BEGIN The data

(* ===== verification/Daemon.v ===== *)
(** The start and the end of the daemon ([cmd/zifd/main.go]; [Setup], [Listen],
    [Close] and the key file of [localpeer.go]): what is read from the directory
    ./data, what is written to it, and the node that runs in between. *)

From stdpp Require Import sorting.
From S2P Require Import Prelude GoLib HttpLib Crypto Address Entry Util Sqlite NetStore NetDB DHT.
From S2P Require Import Post PieceStream PostDB Collection Proto Handshake StreamManager LocalPeer Client Peer PeerManager.

(** ** The disk *)

(** A file below ./data: its content as a database of posts, if it is one, and as
    bytes, if it can be read. *)
Record disk_file := mkFile { df_db : option PostDb; df_bytes : option bytes }.

Record Disk := mkDisk {
  dk_dir : bool;                               (* ./data is there *)
  dk_identity : option bytes;                  (* identity.dat *)
  dk_readable : bool;                          (* and can be read *)
  dk_write : option file_fault;                (* what keeps it from being written *)
  dk_peers : Db;                               (* peers.db *)
  dk_table : option (list (list Address));     (* table.dat *)
  dk_collection : option bytes;                (* collection.dat *)
  dk_entry : option Entry;                     (* entry.json *)
  dk_posts : PostDb;                           (* the file of the configuration *)
  dk_tree : list (string * disk_file);         (* all files, in the order of filepath.Walk *)
}.

Definition set_identity (i : option bytes) (dk : Disk) : Disk :=
  mkDisk (dk_dir dk) i (dk_readable dk) (dk_write dk) (dk_peers dk) (dk_table dk) (dk_collection dk) (dk_entry dk)
    (dk_posts dk) (dk_tree dk).

(** [os.Mkdir("./data", 0777)], whose error is dropped: a directory that was missing is
    empty. *)
Definition os_Mkdir (allowed : bool) (dk : Disk) : Disk :=
  if dk_dir dk || negb allowed then dk
  else mkDisk true None true (dk_write dk) (mkDb [] [] [] []) None None None (dk_posts dk) [].

(** ** The key *)

(** [PrivateKey.Public()]: 32 bytes from the second half, which must exist. *)
Definition PrivateKey_Public (priv : bytes) : outcome bytes :=
  if (length priv <? 32)%nat then Panic else Ok (take 32 (drop 32 priv ++ replicate 32 zero)).

(** [ioutil.ReadFile("./data/identity.dat")]. *)
Definition read_identity (dk : Disk) : option bytes :=
  if dk_dir dk && dk_readable dk then dk_identity dk else None.

(** [ReadKey()]: the private and the public key. *)
Definition ReadKey (dk : Disk) : outcome (bytes * bytes) :=
  match read_identity dk with
  | None => Err ErrEOF
  | Some pk => pub ← PrivateKey_Public pk; Ok (pk, pub)
  end.

(** [GenerateKey()]; [fresh] is the private key the package draws. *)
Definition GenerateKey (fresh : option bytes) : outcome (bytes * bytes) :=
  match fresh with
  | None => Panic
  | Some pk => pub ← PrivateKey_Public pk; Ok (pk, pub)
  end.

(** [WriteKey()]: identity.dat afterwards, and the error. *)
Definition WriteKey (privateKey : bytes) (dk : Disk) : option bytes * outcome unit :=
  if (length privateKey =? 0)%nat
  then (dk_identity dk, Err (ErrText "LocalPeer does not have a private key, please generate"))
  else if dk_dir dk then
    match dk_write dk with
    | None => (Some privateKey, Ok tt)
    | Some NotOpened => (dk_identity dk, Err (ErrText "open"))
    | Some (Cut n) => (Some (take n privateKey), Err (ErrText "write"))
    end
  else (dk_identity dk, Err (ErrText "open")).

(** ** The walk over the mirrored databases *)

(** [\w]. *)
Definition word_char (c : byte) : bool :=
  let v := bval c in
  ((48 <=? v) && (v <=? 57)) || ((65 <=? v) && (v <=? 90)) || (v =? 95) || ((97 <=? v) && (v <=? 122)).

Fixpoint span_word (l : bytes) : bytes * bytes :=
  match l with
  | [] => ([], [])
  | c :: l' => if word_char c then let '(w, r) := span_word l' in (c :: w, r) else ([], l)
  end.

(** "data/(\w+)/.+" at the start of [l]: the group. *)
Definition match_here (l : bytes) : option string :=
  match l with
  | "d"%char :: "a"%char :: "t"%char :: "a"%char :: "/"%char :: rest =>
      match span_word rest with
      | ((_ :: _) as w, "/"%char :: c :: _) => if Ascii.eqb c "010" then None else Some (to_string w)
      | _ => None
      end
  | _ => None
  end.

(** [FindStringSubmatch(path)], the leftmost match. *)
Fixpoint FindStringSubmatch (l : bytes) : option string :=
  match match_here l with
  | Some w => Some w
  | None => match l with [] => None | _ :: l' => FindStringSubmatch l' end
  end.

Definition base_name (path : string) : string := List.last (split_slash path) ""%string.

Section Daemon.
Context {C : Crypto} {D : Sqlite} {R : SqlOrder} {K : Msgpack} {W : Network}.

Abbreviation maps := (gmap string PostDb * gmap string bytes)%type.

(** The function that the walk calls for one file; an error ends the walk. *)
Definition walk_file (path : string) (f : disk_file) (m : maps) : outcome maps :=
  if negb (bool_decide (path = "data/posts.db"%string)) && bool_decide (base_name path = "posts.db"%string) then
    match df_db f with
    | None => Err ErrDriver
    | Some db =>
        match Database_Connect db with
        | (db', Ok _) =>
            match FindStringSubmatch (to_bytes path) with
            | None => Ok m
            | Some addr => Ok (<[addr := db']> m.1, m.2)
            end
        | (_, Err e) => Err e
        | (_, Panic) => Panic
        end
    end
  else if negb (bool_decide (path = "data/collection.dat"%string)) && bool_decide (base_name path = "collection.dat"%string) then
    match df_bytes f with
    | None => Err ErrEOF
    | Some dat =>
        match FindStringSubmatch (to_bytes path) with
        | None => Panic
        | Some addr => Ok (m.1, <[addr := dat]> m.2)
        end
    end
  else Ok m.
Fixpoint walk (tree : list (string * disk_file)) (m : maps) : outcome maps :=
  match tree with
  | [] => Ok m
  | (path, f) :: rest =>
      match walk_file path f m with
      | Ok m' => walk rest m'
      | Err _ => Ok m
      | Panic => Panic
      end
  end.

(** The files ./data/<address>/collection.dat, which are read by their paths. *)
Definition collection_files (tree : list (string * disk_file)) : gmap string bytes :=
  fold_left (fun m '(path, f) =>
    match split_slash path, df_bytes f with
    | [d; a; n], Some b =>
        if bool_decide (d = "data"%string) && bool_decide (n = "collection.dat"%string) then <[a := b]> m else m
    | _, _ => m
    end) tree ∅.

(** ** Setting up *)

Definition Entry_zero : Entry :=
  mkEntry (raw_address []) "" "" "" [] 0 0 (replicate SignatureSize zero) [] 0 [] [] 0 (raw_address []).

(** [Setup()] with the keys at hand; the local peer and the second map of the walk,
    which nothing reads. [spare] as in [LoadCollection], [faults] are those of the files
    that the peer is going to write. The address stays empty if the key has another size
    than 32. Without the directory peers.db cannot be opened. *)
Definition Setup (spare : nat) (clock : Z) (faults : list (option file_fault)) (dk : Disk) (keys : bytes * bytes) :
  outcome (LocalPeer * gmap string bytes) :=
  let address := (Address_Generate (raw_address []) keys.2).1 in
  dht ← (if dk_dir dk then NewDHT address (dk_peers dk) (dk_table dk) else Panic);
  let dht := (DHT_LoadTable dht).1 in
  let collection := match LoadCollection (dk_collection dk) spare with Ok c => c | _ => NewCollection end in
  m ← walk (dk_tree dk) (∅, ∅);
  Ok (mkLP Entry_zero address keys.1 dht (dk_posts dk) collection m.1 (dk_collection dk)
        (collection_files (dk_tree dk)) (dk_entry dk) clock [] [] true faults, m.2).

(** The compressions that [Setup] offers. *)
Definition Setup_capabilities : MessageCapabilities := mkCaps ["gzip"; "none"]%string.

(** [SetupLocalPeer(addr)]: a key that cannot be read is replaced; whether the new one
    can be written is not looked at. The first result is the disk with identity.dat as it
    is afterwards. *)
Definition SetupLocalPeer (spare : nat) (clock : Z) (faults : list (option file_fault)) (fresh : option bytes) (dk : Disk) :
  Disk * outcome LocalPeer :=
  match ReadKey dk with
  | Panic => (dk, Panic)
  | Ok keys => (dk, r ← Setup spare clock faults dk keys; Ok r.1)
  | Err _ =>
      match GenerateKey fresh with
      | Ok keys =>
          let dk' := set_identity (WriteKey keys.1 dk).1 dk in
          (dk', r ← Setup spare clock faults dk' keys; Ok r.1)
      | _ => (dk, Panic)
      end
  end.

(** ** [main] *)

Record Config := mkConfig {
  cf_bind : string;         (* bind.zif *)
  cf_tor : bool;            (* tor.enabled *)
  cf_tor_socks : Z;         (* tor.socks *)
  cf_socks : bool;          (* socks.enabled *)
  cf_socks_port : Z;        (* socks.port *)
}.

(** [port, _ := strconv.Atoi(s)]: the value that comes with an error is 0 for a
    syntax error and the nearest integer for a range error. *)
Definition Atoi_value (s : string) : Z :=
  match Atoi s with
  | Some z => z
  | None =>
      match to_bytes s with
      | "-"%char :: l => match parse_digits l with Some _ => - 2 ^ 63 | None => 0 end
      | "+"%char :: l => match parse_digits l with Some _ => 2 ^ 63 - 1 | None => 0 end
      | l => match parse_digits l with Some _ => 2 ^ 63 - 1 | None => 0 end
      end
  end.

(** [strings.Split(addr, ":")[1]] as a number. *)
Fixpoint split_colon (s : string) : list string :=
  match s with
  | EmptyString => [""%string]
  | String c r =>
      if Ascii.eqb c ":" then ""%string :: split_colon r
      else match split_colon r with h :: t => String c h :: t | [] => [String c ""] end
  end.
Definition bind_port (addr : string) : outcome Z :=
  match split_colon addr with _ :: p :: _ => Ok (Atoi_value p) | _ => Panic end.

Definition set_Port (n : Z) (e : Entry) : Entry :=
  mkEntry (EAddress e) (Name e) (Desc e) (PublicAddress e) (PublicKey e) (PostCount e) (Updated e)
    (Signature e) (CollectionHash e) n (Seeds e) (Seeding e) (Seen e) (distance e).

(** The proxy of the peer manager, off or on with its port. *)
Definition proxy (cfg : Config) : option Z :=
  if cf_tor cfg then Some (cf_tor_socks cfg) else if cf_socks cfg then Some (cf_socks_port cfg) else None.

(** The public address: the onion address with Tor (whose failure is a panic), with
    another proxy what was loaded, else the external one if there is none. *)
Definition public_address (cfg : Config) (onion : string + error) (external_ip : string) (e : Entry) : outcome Entry :=
  if cf_tor cfg then match onion with inl o => Ok (set_PublicAddress o e) | inr _ => Panic end
  else if cf_socks cfg then Ok e
  else Ok (if bool_decide (PublicAddress e = ""%string) then set_PublicAddress external_ip e else e).

(** From [LoadEntry] to the connected database. [SaveEntry] is called twice, and
    only its second error counts; an error there, or of the database, ends the
    process. *)
Definition prepare (cfg : Config) (port : Z) (onion : string + error) (external_ip : string) : M LocalPeer unit :=
  _ ← try LocalPeer_LoadEntry;
  lp ← get;
  e ← lift (public_address cfg onion external_ip (lp_Entry lp));
  pub ← lift (PrivateKey_Public (lp_privateKey lp));
  _ ← modify (set_Entry (Entry_SetLocalPeer (lp_address lp) pub (set_Port port e)));
  _ ← LocalPeer_SignEntry;
  _ ← try LocalPeer_SaveEntry;
  r ← try LocalPeer_SaveEntry;
  match r with
  | inr _ => lift Panic
  | inl _ =>
      c ← try (on_Database Database_Connect);
      match c with inr _ => lift Panic | inl _ => mret tt end
  end.

(** [Listen(addr)]: a seed manager for the own entry, and the entry signed again.
    The server, the search for seeds and the loops of the manager run from here. *)
Definition LocalPeer_Listen : M LocalPeer unit :=
  lp ← get;
  r ← try (LocalPeer_QueryEntry (EAddress (lp_Entry lp)));
  match r with
  | inr _ => lift Panic
  | inl _ => LocalPeer_SignEntry
  end.

(** The disk while the local peer runs, and after an end without [Close]: the databases and
    the files as they are. *)
Definition disk_of (dk : Disk) (tree : list (string * disk_file)) (lp : LocalPeer) : Disk :=
  mkDisk (dk_dir dk) (dk_identity dk) (dk_readable dk) (dk_write dk) (conn (lp_DHT lp)) (table_file (lp_DHT lp))
    (lp_collection_file lp) (lp_entry_file lp) (lp_Database lp) tree.

(** [main] from the settings up to the loops: the disk, and the node or the end of the
    process. *)
Record World := mkWorld {
  w_fresh : option bytes;           (* a new key *)
  w_spare : nat;
  w_clock : Z;
  w_onion : string + error;
  w_external_ip : string;
  w_net : net;
  w_nanos : nat -> Z;
  w_mkdir : bool;                                (* the directory can be created *)
  w_file_faults : list (option file_fault);      (* of the writes of the local peer *)
}.
Definition zifd (cfg : Config) (w : World) (dk : Disk) : Disk * outcome Node :=
  match bind_port (cf_bind cfg) with
  | Ok port =>
      match SetupLocalPeer (w_spare w) (w_clock w) (w_file_faults w) (w_fresh w) dk with
      | (dk', Ok lp) =>
          match (_ ← prepare cfg port (w_onion w) (w_external_ip w); LocalPeer_Listen) lp with
          | (lp, Ok _) =>
              (disk_of dk' (dk_tree dk') lp, Ok (mkNode lp Setup_capabilities []
                (mkPM ∅ ∅ ∅ ∅ (bool_decide (is_Some (proxy cfg))) (default 0 (proxy cfg))) (w_net w) (w_nanos w) false))
          | (lp, _) => (disk_of dk' (dk_tree dk') lp, Panic)
          end
      | (dk', _) => (dk', Panic)
      end
  | _ => (dk, Panic)
  end.

(** [Close()] and the exit: what is left on disk, with the routing table saved. The
    identity is as it was, [tree] are the mirrored files. *)
Definition LocalPeer_Close (dk : Disk) (tree : list (string * disk_file)) (s : Node) : Disk :=
  disk_of dk tree (set_DHT (DHT_SaveTable (lp_DHT (nd_lp s))).1 (nd_lp s)).
End Daemon.

Example submatch_1 : FindStringSubmatch (to_bytes "data/Zx9/posts.db") = Some "Zx9"%string.
Proof. reflexivity. Qed.
Example submatch_2 : FindStringSubmatch (to_bytes "data/a-b/posts.db") = None.
Proof. reflexivity. Qed.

END The data

> _Problem description_:
Produce an exact copy of the lines from the one containing "(dk', _) => (dk', Panic)" through the final line of the data, both ends included, and only those.

> _Written solution_:
      | (dk', _) => (dk', Panic)
      end
  | _ => (dk, Panic)
  end.

(** [Close()] and the exit: what is left on disk, with the routing table saved. The
    identity is as it was, [tree] are the mirrored files. *)
Definition LocalPeer_Close (dk : Disk) (tree : list (string * disk_file)) (s : Node) : Disk :=
  disk_of dk tree (set_DHT (DHT_SaveTable (lp_DHT (nd_lp s))).1 (nd_lp s)).
End Daemon.

Example submatch_1 : FindStringSubmatch (to_bytes "data/Zx9/posts.db") = Some "Zx9"%string.
Proof. reflexivity. Qed.
Example submatch_2 : FindStringSubmatch (to_bytes "data/a-b/posts.db") = None.
Proof. reflexivity. Qed.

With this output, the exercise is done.